WHAT YOU NEED TO DO:
Each line of the data below holding the word "true" must be copied.

PROVIDED DATA below:

(* ------------------------------------------------------------------ *)
(** ** Wave projectiles *)

(** [tryWave(p, now)]; [p] is [state.player] or [state.botPlayer] at
    every call site.  [p.aimX || 1] replaces a zero by 1. *)
Definition tryWave (st : State.t) (p : Ref) (now : Q) : State.t :=
  match getEnt st p with
  | Some (EF f) =>
      if (Fighter.wave f <=? 0)%Z then st
      else if Qltb now (Fighter.waveReadyAt f) then st
      else
        let st :=
          modify p (ent_onFighter (Fighter.set_waveReadyAt (fadd now WAVE_COOLDOWN_MS))) st in
        let ax := if Qeq_bool (Fighter.aimX f) 0 then 1 else Fighter.aimX f in
        let ay := Fighter.aimY f in
        let h := Math_hypot ax ay in
        let mag := if Qeq_bool h 0 then 1 else h in
        let dx := fdiv ax mag in
        let dy := fdiv ay mag in
        State.set_projectiles
          (State.projectiles st
           ++ [ {| Projectile.owner := p;
                   Projectile.x := fadd (Fighter.x f) (fmul dx (fadd (Fighter.r f) 8));
                   Projectile.y := fadd (Fighter.y f) (fmul dy (fadd (Fighter.r f) 8));
                   Projectile.dx := dx; Projectile.dy := dy;
                   Projectile.w := WAVE_WIDTH;
                   Projectile.len := 52;
                   Projectile.speed := WAVE_SPEED;
                   Projectile.life := fdiv WAVE_RANGE WAVE_SPEED;
                   Projectile.age := 0;
                   Projectile.damageMult := WAVE_DAMAGE_MULT;
                   Projectile.waveLevel := Fighter.wave f;
                   Projectile.born := now |} ]) st
  | _ => st
  end.

(** The capsule test [rectHitProjectile(proj, target)]. *)
Definition rectHitProjectile (proj : Projectile.t) (target : Ent) : bool :=
  let px := Projectile.x proj in
  let py := Projectile.y proj in
  let tx := ent_x target in
  let ty := ent_y target in
  let ex := fadd px (fmul (Projectile.dx proj) (Projectile.len proj)) in
  let ey := fadd py (fmul (Projectile.dy proj) (Projectile.len proj)) in
  let vx := fsub ex px in
  let vy := fsub ey py in
  let wx := fsub tx px in
  let wy := fsub ty py in
  let c1 := fadd (fmul vx wx) (fmul vy wy) in
  let h := fadd (ent_r target) (fdiv (Projectile.w proj) 2) in
  let r2 := fmul h h in
  if Qleb c1 0 then Qleb (dist2 tx ty px py) r2
  else
    let c2 := fadd (fmul vx vx) (fmul vy vy) in
    if Qleb c2 c1 then Qleb (dist2 tx ty ex ey) r2
    else
      let b := fdiv c1 c2 in
      let bx := fadd px (fmul b vx) in
      let by_ := fadd py (fmul b vy) in
      Qleb (dist2 tx ty bx by_) r2.

(** [targets]: every enemy, then the boss, the bot and the player. *)
Definition targets (st : State.t) : list Ref :=
  map REnemy (seq 0 (List.length (State.enemies st)))
  ++ (match State.boss st with Some _ => [RBoss] | None => [] end)
  ++ (match State.botPlayer st with Some _ => [RBot] | None => [] end)
  ++ [RPlayer].

(** The first three statements of the loop body: age and position. *)
Definition advance (pr : Projectile.t) (dt : Q) : Projectile.t :=
  let pr := Projectile.set_age (fadd (Projectile.age pr) dt) pr in
  let pr := Projectile.set_x
              (fadd (Projectile.x pr) (fmul (fmul (Projectile.dx pr) (Projectile.speed pr)) dt)) pr in
  Projectile.set_y
    (fadd (Projectile.y pr) (fmul (fmul (Projectile.dy pr) (Projectile.speed pr)) dt)) pr.

(** What the loop does on a target that passes the capsule test. *)
Definition waveHit (st : State.t) (pr : Projectile.t) (t : Ref) (now : Q) (dr : Draws)
  : option State.t :=
  let mult :=
    fmul (Projectile.damageMult pr)
         (fadd 1 (fmul (inject_Z (Projectile.waveLevel pr)) (lit (5 # 100)))) in
  let st :=
    modify (Projectile.owner pr)
           (ent_on (fun f => Fighter.set_hitReadyAt (Qmin (Fighter.hitReadyAt f) now) f)
                   (fun e => Enemy.set_hitReadyAt (Qmin (Enemy.hitReadyAt e) now) e)) st in
  applyDamage st (Projectile.owner pr) t now mult true dr.

(** [for (const t of targets) { ... break; }]: the state after the loop
    and the value of [hit]. *)
Fixpoint hitLoop (st : State.t) (pr : Projectile.t) (now : Q) (dr : Draws)
  (ts : list Ref) : option (State.t * bool) :=
  match ts with
  | [] => Some (st, false)
  | t :: rest =>
      te <- getEnt st t ;;
      if Qleb (ent_hp te) 0 then hitLoop st pr now dr rest
      else if Ref_eqb t (Projectile.owner pr) then hitLoop st pr now dr rest
      else if rectHitProjectile pr te then
        st' <- waveHit st pr t now dr ;;
        Some (st', true)
      else hitLoop st pr now dr rest
  end.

End of PROVIDED DATA.

WRITTEN RESPONSE:
  applyDamage st (Projectile.owner pr) t now mult true dr.
        Some (st', true)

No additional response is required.